Nuestro sistema político cuenta con unos partidos cuyas estructuras envejecen al mismo ritmo que envejecen sus altos dirigentes, pues éstos son reacios a la renovación de sus cuadros, y en ellos sólo se impone la precaria visión, obstinadamente miope y distorsionada, de sus líderes. Un sistema de partidos que quedó atrapado en las telarañas del siglo XIX.

Frente a tantas circunstancias adversas, “la mala suerte del pobre” no ha de cambiar muy fácilmente. Sólo hay una posibilidad: que los pobres creen conciencia de su estado y se rebelen, es decir, que empiecen a unir fuerzas para exigir lo que les corresponde del alpiste (presupuesto) anual. Pero para eso hace falta una fuerza motora, y ésta sería la educación; una educación que contribuya a desarrollar el pensamiento crítico, y ya sabemos que estamos muy lejos de alcanzar esa realidad.

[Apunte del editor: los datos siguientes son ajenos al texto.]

(* ===== verification/GpioCustom.v ===== *)
(** The modules that register platform devices for GPIO drivers from their
    module parameters (w1-gpio-custom.c, pwm-gpio-custom.c, rotary-gpio-custom.c
    and i2c-gpio-custom.c), on the platform bus (drivers/base/platform.c).

    The four modules are one program that differs in the name of the device, the
    number of parameters and the data passed on ([module_desc]).  [device_add] of
    the driver core and the allocator are parameters. *)
From Stdlib Require Import ZArith Lia.
From stdpp Require Import base list numbers option strings.
From S2P Require Import Prelude.

Module GpioCustom.

Definition EINVAL : Z := 22.
Definition ENOMEM : Z := 12.
Definition ENODEV : Z := 19.

(** ** Platform devices *)

(** What the modules pass on. *)
Inductive platform_data : Type :=
| w1_gpio_platform_data (pin is_open_drain enable_external_pullup : Z)
| gpio_pwm_platform_data (gpio : Z)
| rotary_encoder_platform_data (steps axis gpio_a gpio_b inverted_a inverted_b relative_axis rollover : Z)
| i2c_gpio_platform_data (sda_pin scl_pin udelay timeout sda_is_open_drain scl_is_open_drain scl_is_output_only : Z).

(** A device with its reference count; [added] once it is in the hierarchy. *)
Record platform_device : Type := mkPdev {
  name : list Z; id : Z; data : option platform_data; refs : Z; added : bool
}.

(** Every device ever allocated, by handle, and the number of allocations tried. *)
Record kernel : Type := mkK { pdevs : list platform_device; allocs : nat }.

Section Platform.
(** Whether the n-th allocation succeeds; how adding a device with this name and
    id ends, among the devices there are. *)
Context (kmalloc : nat -> bool) (device_add : list platform_device -> list Z -> Z -> Z).
(** The references the driver core's own lists take of a device added. *)
Context (held : Z).

Definition update (h : nat) (f : platform_device -> platform_device) (k : kernel) : kernel :=
  mkK (alter f h (pdevs k)) (allocs k).

Definition platform_device_alloc (nm : list Z) (i : Z) (k : kernel) : option nat * kernel :=
  if kmalloc (allocs k)
  then (Some (length (pdevs k)), mkK (pdevs k ++ [mkPdev nm i None 1 false]) (S (allocs k)))
  else (None, mkK (pdevs k) (S (allocs k))).

Definition platform_device_add_data (h : nat) (d : platform_data) (k : kernel) : Z * kernel :=
  let k' := mkK (pdevs k) (S (allocs k)) in
  if kmalloc (allocs k)
  then (0, update h (fun p => mkPdev (name p) (id p) (Some d) (refs p) (added p)) k')
  else (- ENOMEM, k').

(** The devices of the modules have no resources: the loops over them do nothing. *)
Definition platform_device_add (h : nat) (k : kernel) : Z * kernel :=
  match pdevs k !! h with
  | None => (- EINVAL, k)
  | Some p =>
      let ret := device_add (pdevs k) (name p) (id p) in
      if ret =? 0
      then (ret, update h (fun p => mkPdev (name p) (id p) (data p) (refs p + held) true) k)
      else (ret, k)
  end.

(** Dropping a reference, nothing else. *)
Definition platform_device_put (h : nat) (k : kernel) : kernel :=
  update h (fun p => mkPdev (name p) (id p) (data p) (refs p - 1) (added p)) k.

(** ** A module *)

Record module_desc : Type := mkDesc {
  m_name : list Z; m_required : nat; m_count_max : nat; m_data : (nat -> Z) -> platform_data
}.

(** The handles in [devices], up to [nr_devices]. *)
Record custom : Type := mkC { devices : list nat; kern : kernel }.

Fixpoint cleanup_loop (hs : list nat) (k : kernel) : kernel :=
  match hs with [] => k | h :: hs' => cleanup_loop hs' (platform_device_put h k) end.

Definition cleanup (s : custom) : custom := mkC (devices s) (cleanup_loop (devices s) (kern s)).

Context (m : module_desc).

(** A bus by the values given for it: the rest of its array is zero. *)
Definition add_one (params : list Z) (s : custom) : Z * custom :=
  let p := fun i => nth i params 0 in
  if (length params =? 0)%nat then (0, s)
  else if (length params <? m_required m)%nat then (- EINVAL, s)
  else
    match platform_device_alloc (m_name m) (s32 (p 0%nat)) (kern s) with
    | (None, k) => (- ENOMEM, mkC (devices s) k)
    | (Some pdev, k) =>
        let '(err, k) := platform_device_add_data pdev (m_data m p) k in
        if negb (err =? 0) then (err, mkC (devices s) (platform_device_put pdev k))
        else
          let '(err, k) := platform_device_add pdev k in
          if negb (err =? 0) then (err, mkC (devices s) (platform_device_put pdev k))
          else (0, mkC (devices s ++ [pdev]) k)
    end.

Fixpoint add_all (buses : list (list Z)) (s : custom) : Z * custom :=
  match buses with
  | [] => (0, s)
  | params :: buses' =>
      let '(err, s) := add_one params s in
      if negb (err =? 0) then (err, s) else add_all buses' s
  end.

(** [buses]: one list of values for each bus parameter of the module. *)
Definition probe (buses : list (list Z)) (k : kernel) : Z * custom :=
  let '(err, s) := add_all (take (m_count_max m) buses) (mkC [] k) in
  if negb (err =? 0) then (err, cleanup s)
  else match devices s with [] => (- ENODEV, cleanup s) | _ => (0, s) end.

End Platform.

(** ** The four modules *)

Definition flag (b : bool) : Z := if b then 1 else 0.

Definition w1_gpio_custom : module_desc := {|
  m_name := str "w1-gpio"; m_required := 3; m_count_max := 4;
  m_data := fun p => w1_gpio_platform_data (p 1%nat) (flag (negb (p 2%nat =? 0))) 0
|}.

Definition pwm_gpio_custom : module_desc := {|
  m_name := str "gpio_pwm"; m_required := 2; m_count_max := 10;
  m_data := fun p => gpio_pwm_platform_data (p 1%nat)
|}.

Definition rotary_gpio_custom : module_desc := {|
  m_name := str "rotary-gpio"; m_required := 5; m_count_max := 4;
  m_data := fun p =>
    let inv := flag (p 5%nat =? 1) in
    rotary_encoder_platform_data (p 1%nat) (p 2%nat) (p 3%nat) (p 4%nat) inv inv 0 0
|}.

Definition i2c_gpio_custom : module_desc := {|
  m_name := str "i2c-gpio"; m_required := 3; m_count_max := 4;
  m_data := fun p => i2c_gpio_platform_data (p 1%nat) (p 2%nat) (p 3%nat) (p 4%nat)
    (flag (negb (p 5%nat =? 0))) (flag (negb (p 6%nat =? 0))) (flag (negb (p 7%nat =? 0)))
|}.

End GpioCustom.
(* ===== verification/RtaiLed.v ===== *)
(** The real-time LED demonstration (rtai-led-demo.c): the blinking and the
    pulsating task, the setting up of the pin, and the three threads of control
    (main, the task, the signal handler) that share [exec_end].

    RTAI's scheduler is not modelled: a task runs one round of its loop at each
    of its periods, whenever the scheduler lets it. *)
From Stdlib Require Import ZArith Lia.
From stdpp Require Import base list numbers option strings relations.
From S2P Require Import Prelude PortIO.

Module RtaiLed.

Definition CONTROL : Z := 0x80003848.
Definition DATA : Z := 0x8000384c.
Definition BIT_LED : Z := Z.shiftl 1 16.

(** ** The tasks *)

Section Tasks.
Context {D : Type} `{Ports D}.

Definition LED_LOW (d : D) : D := outl 0 0xcfc d.
Definition LED_HIGH (d : D) : D := outl BIT_LED 0xcfc d.

(** One round of [blink_task]; the state is [led_state]. *)
Definition blink_round (led_state : Z) (d : D) : Z * D :=
  if negb (led_state =? 0) then (0, LED_LOW d) else (1, LED_HIGH d).

Definition pulsate_set_brightness (level : Z) : list Z :=
  map (fun i => if Z.of_nat i <? level then 1 else 0) (seq 0 10).

Record pulsate_state : Type := mkP {
  duty_step : nat; brightness : Z; bright_count : Z; bright_inc : Z; pulsate_duty : list Z
}.

Definition pulsate_init : pulsate_state := mkP 0 0 0 1 (pulsate_set_brightness 0).

(** The brightness moves by one every 51 rounds. *)
Definition pulsate_level (p : pulsate_state) : pulsate_state :=
  let bright_count := bright_count p + 1 in
  if 50 <? bright_count then
    let brightness := brightness p + bright_inc p in
    let inc := if 9 <? brightness then -1 else bright_inc p in
    let inc := if brightness <? 0 then 1 else inc in
    mkP (duty_step p) brightness 0 inc (pulsate_set_brightness brightness)
  else mkP (duty_step p) (brightness p) bright_count (bright_inc p) (pulsate_duty p).

Definition pulsate_round (p : pulsate_state) (d : D) : pulsate_state * D :=
  let d := if negb (nth (duty_step p) (pulsate_duty p) 0 =? 0) then LED_LOW d else LED_HIGH d in
  let step := S (duty_step p) in
  let step := if (10 <=? step)%nat then 0%nat else step in
  (pulsate_level (mkP step (brightness p) (bright_count p) (bright_inc p) (pulsate_duty p)), d).

Definition set_lines (d : D) : D :=
  let d := (ioperm 0xcf8 8 d).2 in
  let d := (ioperm 0x80 1 d).2 in
  let d := outl CONTROL 0xcf8 d in
  let '(tmp, d) := inl_ 0xcfc d in
  let d := outl (Z.lor tmp BIT_LED) 0xcfc d in
  outl DATA 0xcf8 d.

End Tasks.

Inductive Operation : Type := blink | pulsate.

(** [None]: the usage message and exit. *)
Definition parse (argv : list (list Z)) : option Operation :=
  match argv with
  | [_; a] =>
      if bool_decide (a = str "blink") then Some blink
      else if bool_decide (a = str "pulsate") then Some pulsate else None
  | _ => None
  end.

(** ** The threads *)

(** Main: in its first loop, in its second, waiting for the task, returned. *)
Inductive main_pc : Type := Starting | Running | Joining | Exited.

(** The task: being set up, in its loop, returned. *)
Inductive task_pc : Type := TInit | TLoop | TEnd.

Record world : Type := mkW { exec_end : Z; mpc : main_pc; tpc : task_pc; rounds : nat }.

Definition start : world := mkW 1 Starting TInit 0.

Inductive step : world -> world -> Prop :=
| task_up e m n : step (mkW e m TInit n) (mkW 0 m TLoop n)
| task_round m n : step (mkW 0 m TLoop n) (mkW 0 m TLoop (S n))
| task_leaves e m n : e <> 0 -> step (mkW e m TLoop n) (mkW e m TEnd n)
| main_up t n : step (mkW 0 Starting t n) (mkW 0 Running t n)
| main_leaves e t n : e <> 0 -> step (mkW e Running t n) (mkW e Joining t n)
| main_joins e n : step (mkW e Joining TEnd n) (mkW e Exited TEnd n)
| signal e m t n : step (mkW e m t n) (mkW 1 m t n).

(** ** What holds of them *)

(** The brightness stays between -1 and 10, the step within the duty cycle, and
    the duty cycle shows the brightness. *)
Definition pulsate_ok (p : pulsate_state) : Prop :=
  (duty_step p < 10)%nat /\ -1 <= brightness p <= 10 /\ 0 <= bright_count p <= 50 /\
  (bright_inc p = 1 /\ brightness p < 10 \/ bright_inc p = -1 /\ 0 <= brightness p) /\
  pulsate_duty p = pulsate_set_brightness (brightness p).

Theorem pulsate_keeps {D : Type} `{Ports D} p (d : D) : pulsate_ok p -> pulsate_ok (pulsate_round p d).1.
Proof.
  intros (Hs & Hb & Hc & Hi & Hd). unfold pulsate_round, pulsate_level, pulsate_ok. cbn [fst duty_step brightness bright_count bright_inc pulsate_duty].
  destruct (Z.ltb_spec 50 (bright_count p + 1)); cbn [duty_step brightness bright_count bright_inc pulsate_duty];
    (split; [destruct (Nat.leb_spec 10 (S (duty_step p))); lia|]).
  - repeat split; try lia. destruct (Z.ltb_spec 9 (brightness p + bright_inc p)), (Z.ltb_spec (brightness p + bright_inc p) 0); lia.
  - repeat split; try lia. exact Hd.
Qed.

Lemma pulsate_init_ok : pulsate_ok pulsate_init.
Proof. unfold pulsate_ok, pulsate_init. cbn [duty_step brightness bright_count bright_inc pulsate_duty]. repeat split; lia. Qed.

(** In a duty cycle the LED is driven as often as the brightness says. *)
Theorem duty_cycle level : -1 <= level <= 10 ->
  length (List.filter (fun v => negb (v =? 0)) (pulsate_set_brightness level)) = Z.to_nat level.
Proof.
  intros H. assert (Hl : In level (map (fun i => Z.of_nat i - 1) (seq 0 12))).
  { apply in_map_iff. exists (Z.to_nat (level + 1)). rewrite in_seq. lia. }
  clear H. revert level Hl. apply List.Forall_forall. repeat constructor.
Qed.

Definition steps : world -> world -> Prop := rtc step.

Lemma rounds_up n : steps start (mkW 0 Running TLoop n).
Proof.
  induction n as [|n IH].
  - eapply rtc_l; [apply task_up|]. apply rtc_once, main_up.
  - eapply rtc_r; [exact IH|]. apply task_round.
Qed.

(** A signal that comes once main is in its second loop ends the program: from
    then on, whatever happens, main can still return, and nothing undoes it. *)
Theorem signal_ends w w' : steps start w -> mpc w = Running -> steps (mkW 1 Running (tpc w) (rounds w)) w' ->
  exec_end w' <> 0 /\ exists w'', steps w' w'' /\ mpc w'' = Exited.
Proof.
  intros Hs Hr Hw.
  assert (Ht : mpc w <> Starting -> tpc w <> TInit).
  { clear Hr Hw. assert (H : (mpc w <> Starting -> tpc w <> TInit) /\ (tpc w = TInit -> exec_end w <> 0)).
    { revert Hs. apply (rtc_ind_r (fun w => (mpc w <> Starting -> tpc w <> TInit) /\ (tpc w = TInit -> exec_end w <> 0))).
      - cbn. split; [congruence|lia].
      - intros y z _ Hyz [IH1 IH2]. destruct Hyz; cbn in *; (split; [intros ?|intros ?]); try congruence; try lia; auto; intros E; specialize (IH2 E); congruence. }
    apply H. }
  specialize (Ht ltac:(congruence)).
  assert (Hinv : exec_end w' <> 0 /\ tpc w' <> TInit /\ mpc w' <> Starting).
  { revert Hw. apply (rtc_ind_r (fun v => exec_end v <> 0 /\ tpc v <> TInit /\ mpc v <> Starting)).
    - cbn. split; [lia|]. split; [exact Ht|discriminate].
    - intros y z _ Hyz (I1 & I2 & I3). destruct Hyz; cbn in *; repeat split; try congruence; try lia. }
  destruct Hinv as (He & Hti & Hms). split; [exact He|].
  destruct w' as [e m t n]. cbn in *.
  assert (Hend : exists m', steps (mkW e m t n) (mkW e m' TEnd n) /\ m' <> Starting).
  { exists m. split; [|exact Hms]. destruct t; [congruence|apply rtc_once, task_leaves, He|apply rtc_refl]. }
  destruct Hend as (m' & Hm' & Hns). exists (mkW e Exited TEnd n). split; [|reflexivity].
  etransitivity; [exact Hm'|]. destruct m'; [congruence| | |apply rtc_refl].
  - eapply rtc_l; [apply main_leaves, He|]. apply rtc_once, main_joins.
  - apply rtc_once, main_joins.
Qed.

(** A signal while the task is being set up is forgotten: it changes nothing, and
    the task starts all the same. *)
Theorem early_signal_lost w : steps start w -> tpc w = TInit -> mkW 1 (mpc w) (tpc w) (rounds w) = w.
Proof.
  revert w. apply (rtc_ind_r (fun w => tpc w = TInit -> mkW 1 (mpc w) (tpc w) (rounds w) = w)); [reflexivity|].
  intros y z _ Hyz IH Ht. destruct Hyz; cbn in *; try discriminate; try reflexivity; subst; specialize (IH eq_refl); congruence.
Qed.

(** A signal between the task's start and main's next look makes the task leave
    while main is in its first loop, which it never leaves. *)
Theorem signal_hangs : exists w, steps start w /\ forall w', steps w w' -> mpc w' = Starting.
Proof.
  exists (mkW 1 Starting TEnd 0). split.
  - eapply rtc_l; [apply task_up|]. eapply rtc_l; [apply signal|]. apply rtc_once, task_leaves. lia.
  - intros w'. enough (H : forall w', steps (mkW 1 Starting TEnd 0) w' -> w' = mkW 1 Starting TEnd 0)
      by (intros Hw; rewrite (H _ Hw); reflexivity).
    apply (rtc_ind_r (fun v => v = mkW 1 Starting TEnd 0)); [reflexivity|].
    intros y z _ Hyz ->. inversion Hyz; subst; reflexivity.
Qed.

End RtaiLed.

Cuando le demos la vuelta al refranero popular, cambiando el fatalismo de “El que nace pa’ martillo del cielo le caen los clavos”, o “Serás feliz hasta la muerte, si te conformas con tu suerte” por otros como: “A quien lucha y suda, la suerte le ayuda” o “Fortuna y ocasión, favorecen al osado corazón” estaremos iniciando el camino para transformar la “mala suerte del pobre” en resistencia activa contra los reinos de este mundo, responsables de la miseria de las mayorías y la bonanza de unos pocos.

Bibliografía

Conrad, J. (2021). El corazón de las tinieblas. Barcelona: Editorial Alma.

Fernández G., Olaya (2012). “El hilo de la vida. Diosas tejedoras en la mitología griega”. Feminismo/s 20, diciembre 2012, pp. 107-125

Otto, Walter F. (2003). Los dioses de Grecia. Madrid: Ediciones Siruela.

Real Academia de la Lengua. DLE (en línea).